Клипер еще разворачивался, а пушки были уже нацелены на нас. Борт ощетинился стволами, и зычный голос проорал, чтобы мы, поганые негры, так и так нашу мать, стояли смирно и не рыпались.
Можно было бы схватить высунувшего голову из люка сына и сигануть за борт. Можно было бы попытаться дать стрекача в мангры, где с собаками не разыщешь. Вместо этого я, как гвоздем пришитая к палубе, стояла и пялилась на пожилого чернобородого испанца в повязке на голове почти такого же цвета, как моя. Один глаз у него был завязан черной тесьмой. Этот глаз я у него выбила кованым каблуком туфли двенадцать лет тому назад.
С нами наши судьбы!
А две шлюпки, спущенные в воду с такой быстротой, что глаз протереть не успеешь, летели на мангровую отмель, и на них находилось десятка полтора вооруженных до зубов людей.
Разговоров не было, кроме ругани. Действовали дружно и быстро, словно не первый раз, да так оно и было.
Одни, толкая еще не очухавшихся бедолаг в хвост и гриву, собирали негров в лодки.
Другие рассыпались по барке, и вопль, раздавшийся из трюма, превзошел во много раз тот, что раздавался оттуда в начале ночи.
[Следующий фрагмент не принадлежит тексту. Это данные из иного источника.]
Definition metadata_two_keys : GGUFMetadataKVs :=
  [ {| kv_Key := "general.architecture"; kv_ValueType := GGUFMetadataValueTypeString;
       kv_Value := AString "llama" |};
    {| kv_Key := "general.alignment"; kv_ValueType := GGUFMetadataValueTypeUint32;
       kv_Value := AUint32 32 |} ].

(** The entry [nb[k+1]] of the stride table of [Bytes], for a first
    stride [q] and the dimensions [tl] after the first. *)
Definition stride_at (q : Z) (tl : list Z) (k : nat) : Z :=
  uint64 (q * fold_right Z.mul 1 (firstn k tl)).

Definition array_uint16_materialized : GGUFMetadataKVArrayValue :=
  {| av_Type := GGUFMetadataValueTypeUint16; av_Len := 2;
     av_Array := [AUint16 7; AUint16 9]; av_StartOffset := 0; av_Size := 4 |}.




(** The bytes of a tensor info: name, number of dimensions, dimensions,
    element type, offset. *)
Definition put_tensor_info (v : Z) (bo : ByteOrder) (ti : GGUFTensorInfo) : list byte :=
  put_string v bo (ti_Name ti) ++ put bo 4 (ti_NDimensions ti)
  ++ concat (map (put_length v bo) (ti_Dimensions ti))
  ++ put bo 4 (ti_Type ti) ++ put bo 8 (ti_Offset ti).

Definition tensor_output_weight : GGUFTensorInfo :=
  {| ti_Name := "output.weight"; ti_NDimensions := 2; ti_Dimensions := [4096; 32];
     ti_Type := 12; ti_Offset := 64; ti_StartOffset := 1 |}.

(** The name under which [Cut] looks at an entry of a tree. *)
Definition item_name (v : IGGUFTensorInfos) : string :=
  match v with
  | ITensorInfo ti => ti_Name ti
  | INamed n _ => n
  end.

(** The name of the top-level entry under which [layers] files a tensor
    of the given name, read off the [switch] of [layers]: the branch
    [blk.N], the branch [decoder] or [encoder], or the tensor itself. *)
Definition top_key (name : string) : string :=
  let ps := Split name "." in
  let n := Z.of_nat (length ps) in
  let ps0 := nth 0 ps EmptyString in
  let ps1 := nth 1 ps EmptyString in
  if (2 <=? n) && String.eqb ps0 "blk" then Join [ps0; ps1] "."
  else if (3 <=? n) && (String.eqb ps0 "decoder" || String.eqb ps0 "encoder") then ps0
  else name.

(** An entry of the tree is [grouped] when its tensors and its branches
    all belong under its name. *)
Definition grouped (v : IGGUFTensorInfos) : Prop :=
  (forall ti, In ti (LayerTensorInfos.leaves_item v) -> top_key (ti_Name ti) = item_name v)
  /\ (forall q, (0 < Layers.branches_at q v)%nat -> top_key q = item_name v).

Fixpoint no_dot (s : string) : Prop :=
  match s with
  | EmptyString => True
  | String c s' => c <> "."%char /\ no_dot s'
  end.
Людей в обе лодки набили, как селедку в бочку. Я примечала все вокруг, приметила и странные, выжидательные взгляды, которые на меня бросали и муженек, и куманек.
Не знаю, было ли у меня что-нибудь эдакое на лице написано. Раковины Олокуна гремели над ухом, ясно и призывно, и снова моя покровительница Йемоо уступила свое место Огуну Феррайлю, богу битвы.
Нас подняли на борт и выстроили на палубе. Капитан – насколько можно было судить по обращению с ним – оказался коренастым рыжим детиной. Он оглядел наш понурившийся строй. Точнее, все понурились, кроме меня. Я же стояла руки в боки и напустила на себя самый разбитной и шлюховатый вид, какой только могла.